Casey fikrinin bulaşıcı olduğu ortaya çıktı ve şampuan tarifi basitti. Ve çok geçmeden, burada burada, Londra berberleri berberlerde ve eczacılarda kendi eczanelerinin kozmetik bölümlerinde aynı kuru Shaempoo toz paketlerini satmaya başladılar.

Sıvı şampuan kıvamı, 1927'de Alman Schwarzkopf şirketi tarafından geliştirildi. Toz, tüm avantajlarına rağmen ciddi dezavantajlara sahipti: kağıt şampuan torbaları ıslandı ve ayrıca bazen toz tozu neden oldu alerjik reaksiyon. Sıvı şampuan daha iyi köpürdü, saçı safsızlıklardan arındırma seviyesi yükseldi. Ve sıvı şampuan dozajlaması kolaylaştı, yani daha ekonomik hale geldi.

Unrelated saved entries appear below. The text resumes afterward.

(* ===== verification/PyVal.v ===== *)
(** * Python values carried by API calls

    Arguments, results and message bodies are JSON-like Python values.  A dict
    is an association list in insertion order. *)

From S2P Require Import Prelude PyDict.

Inductive json :=
| JNull
| JBool (b : bool)
| JInt (z : Z)
| JStr (s : string)
| JList (l : list json)
| JDict (d : list (string * json)).

(** Induction with hypotheses on the elements of lists and dicts. *)
Section json_rect.
Context (P : json -> Prop).
Context (Hnull : P JNull) (Hbool : forall b, P (JBool b)) (Hint : forall z, P (JInt z)) (Hstr : forall s, P (JStr s)).
Context (Hlist : forall l, Forall P l -> P (JList l)).
Context (Hdict : forall d, Forall (fun kv => P kv.2) d -> P (JDict d)).

Fixpoint json_nested_ind (j : json) : P j :=
  match j with
  | JNull => Hnull
  | JBool b => Hbool b
  | JInt z => Hint z
  | JStr s => Hstr s
  | JList l => Hlist l ((fix go l := match l return Forall P l with
                         | [] => List.Forall_nil _
                         | x :: l => List.Forall_cons _ x l (json_nested_ind x) (go l)
                         end) l)
  | JDict d => Hdict d ((fix go d := match d return Forall (fun kv => P kv.2) d with
                         | [] => List.Forall_nil _
                         | kv :: d => List.Forall_cons _ kv d (json_nested_ind kv.2) (go d)
                         end) d)
  end.
End json_rect.

Fixpoint json_eqb (x y : json) {struct x} : bool :=
  match x, y with
  | JNull, JNull => true
  | JBool a, JBool b => eqb a b
  | JInt a, JInt b => (a =? b)%Z
  | JStr a, JStr b => String.eqb a b
  | JList a, JList b =>
      (fix go a b := match a, b with
       | [], [] => true
       | x :: a, y :: b => json_eqb x y && go a b
       | _, _ => false
       end) a b
  | JDict a, JDict b =>
      (fix go a b := match a, b with
       | [], [] => true
       | (k, x) :: a, (k', y) :: b => String.eqb k k' && json_eqb x y && go a b
       | _, _ => false
       end) a b
  | _, _ => false
  end.

Lemma json_eqb_eq x : forall y, json_eqb x y = true <-> x = y.
Proof.
  induction x as [| | | |l IH|d IH] using json_nested_ind; intros [| | | |l'|d']; simpl;
    try (split; [done|congruence]); try done.
  - rewrite eqb_true_iff. split; congruence.
  - rewrite Z.eqb_eq. split; congruence.
  - rewrite String.eqb_eq. split; congruence.
  - trans (l = l'); [|split; congruence]. revert l'.
    induction IH as [|x l Hx _ IHl]; intros [|y l']; try done.
    rewrite andb_true_iff, Hx, IHl. split; [intros [-> ->]; done|by intros [= -> ->]].
  - trans (d = d'); [|split; congruence]. revert d'.
    induction IH as [|[k x] d Hx _ IHd]; intros [|[k' y] d']; try done. simpl in Hx.
    rewrite !andb_true_iff, String.eqb_eq, Hx, IHd.
    split; [intros [[-> ->] ->]; done|by intros [= -> -> ->]].
Qed.

#[global] Instance json_eq_dec : EqDecision json.
Proof.
  intros x y. destruct (json_eqb x y) eqn:E; [left|right].
  - by apply json_eqb_eq.
  - intros H%json_eqb_eq. congruence.
Defined.

(** [bool(x)] of a value. *)
Definition truthy (j : json) : bool :=
  match j with
  | JNull => false
  | JBool b => b
  | JInt z => negb (z =? 0)%Z
  | JStr s => negb (String.eqb s "")
  | JList l => match l with [] => false | _ => true end
  | JDict d => match d with [] => false | _ => true end
  end.

(** [d.get(k)] and [k in d] of a value that is a dict. *)
Definition jget (k : string) (j : json) : option json :=
  match j with JDict d => Dict.get k d | _ => None end.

Rus sabun yapımının tarihi

Rusya'da sabun yapmanın sırları Bizans'tan miras kaldı ve kendi usta sabun yapımcılarımız bizimle ancak 15. yüzyılda ortaya çıktı. Belli bir Gavrila Ondreev'in Tver'de "sabun kazanı ve tüm düzeni olan bir sabun mutfağı" başlattığı ve Moskova'da bir sabun sırası bile olduğu biliniyor.

Genel olarak, Rus sabun yapımı özgün bir şekilde gelişmiştir. Bunun için çok elverişli koşullar vardı: büyük yağ rezervleri, devasa ormanlar. Bütün köyler "taşıma işi" ile uğraşıyordu. Ağaçları kestiler, ormanın içinde kazanlarda yaktılar ve küllerini mayaladılar, sodalı su yaptılar, buharlaştırdılar, potas elde ettiler.

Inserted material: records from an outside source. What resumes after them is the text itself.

(** [self.queue.remove(x)]: the first occurrence *)
Fixpoint list_remove_first (x : nat) (l : list nat) : list nat :=
  match l with
  | [] => []
  | y :: l => if decide (x = y) then l else y :: list_remove_first x l
  end.

(** One iteration of the loop of [JobsQueue.next], entered once [queue_event] is
    set; the job found is handed to [run], which creates its task. *)
Definition next (s : st C) : option (st C * option nat) :=
  if queue_event s then
    match List.find (runnable s) (queue s) with
    | Some r =>
        let s := match lock_of s r with Some l => upd_lock l acquire s | None => s end in
        let s := set_queue (list_remove_first r (queue s)) s in
        let s := match queue s with [] => set_queue_event false s | _ => s end in
        Some (upd_job r (on_sched (set_s_pc PScheduled)) s, Some r)
    | None => Some (set_queue_event false s, None)
    end
  else None.

(** [JobsQueue.for_credential] *)
Definition for_credential (s : st C) (credential : option C) (access : JobAccess) : list (Z * nat) :=
  if negb (credential_is_limited_to_own_jobs credential) then dict s
  else
    let can r := match jobs s !! r with Some j => credential_can_access s j credential access | None => false end in
    filter (fun kv => can kv.2 = true) (dict s).
(* ===== verification/JobInv.v ===== *)
(** * Jobs: every operation keeps the invariants (of JobModel.v) *)

From S2P Require Import Prelude PyDict PyStr PyVal Errors JobModel JobProofs.

Section inv.
Context {C : Type} `{JC : !JobCredential C} `{JE : !JobEnv}.
Implicit Types (s : st C) (r : nat).

(** ** Entering and leaving the queue *)

Lemma sinv_enqueue r j s :
  jobs s !! r = Some j -> j_pc j = PDiscarded -> lock_ok r s -> (forall k, (k, r) ∉ dict s) ->
  sinv s -> sinv (enqueue r s).
Proof.
  intros Hj Hp Hok Hnot Hs.
  assert (core_of s r = Some (core_of_job j)) as Hcr by (unfold core_of; by rewrite Hj).
  assert (c_pc (core_of_job j) = PDiscarded) as Hcp by done.
  assert (r ∉ queue s) as Hnq. { rewrite (si_queue s Hs), Hcr. cbn. unfold j_pc in Hp. by rewrite Hp. }
  destruct (enqueue_spec r j s Hj Hnot) as (Hc & Hl & Hn & Hq & He & Hjl & _).
  set (s' := enqueue r s) in *.
  assert (forall r0 c, core_of s' r0 = Some c -> holding (c_pc c) = true -> core_of s r0 = Some c) as Hback.
  { intros r0 c. rewrite Hc. destruct (decide _); [by intros [= <-]|done]. }
  split; rewrite ?Hl, ?Hn, ?Hq, ?He, ?Hjl; try by apply Hs.
  - apply NoDup_app. split_and!; [apply Hs|set_solver|apply NoDup_singleton].
  - intros r0. rewrite elem_of_app, list_elem_of_singleton, Hc, (si_queue s Hs).
    destruct (decide (r0 = r)) as [->|]; [simpl; naive_solver|naive_solver].
  - intros r0 Hr0. destruct (si_fresh s Hs r0 Hr0) as [H1 H2]. rewrite Hc, decide_False by congruence. done.
  - intros r0 c l. rewrite Hc. destruct (decide (r0 = r)) as [->|]; [|apply (si_live s Hs)].
    intros [= <-] _ Hlk. by apply (Hok (core_of_job j)).
  - intros r0 c l lk H0 Hh. apply (si_held s Hs r0); [by apply Hback|done].
  - intros r1 r2 c1 c2 l H1 H2 Hh1 Hh2. apply (si_excl s Hs); auto.
  - intros l lk Hlk Hlo. destruct (si_locked s Hs l lk Hlk Hlo) as (r0 & c0 & H0 & Hh & ?).
    exists r0, c0. rewrite Hc, decide_False; [done|]. intros ->. rewrite Hcr in H0. simplify_eq. by rewrite Hcp in Hh.
  - intros r0 c. rewrite Hc. destruct (decide _) as [->|]; [|apply (si_state s Hs)]. intros [= <-]. simpl.
    pose proof (si_state s Hs r _ Hcr) as Hst. by rewrite Hcp in Hst.
  - intros r0 c. rewrite Hc. destruct (decide _) as [->|]; [|apply (si_finished s Hs)]. intros [= <-]. simpl.
    pose proof (si_finished s Hs r _ Hcr) as Hst. by rewrite Hcp in Hst.
  - done.
Qed.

Ormanların bu şekilde yok edilmesi yakacak odun fiyatlarının artmasına neden oldu ve bal ortadan kayboldu. Bununla birlikte, 1659'da potas işi karlı bir iş olarak kraliyet hazinesine devredildi.

Sabun yapma süreci yavaş yavaş gelişti. Kalsine edilmiş elde etmek için bir fabrika yöntemi ve kostik soda, bu da sabun üretim maliyetini önemli ölçüde azalttı.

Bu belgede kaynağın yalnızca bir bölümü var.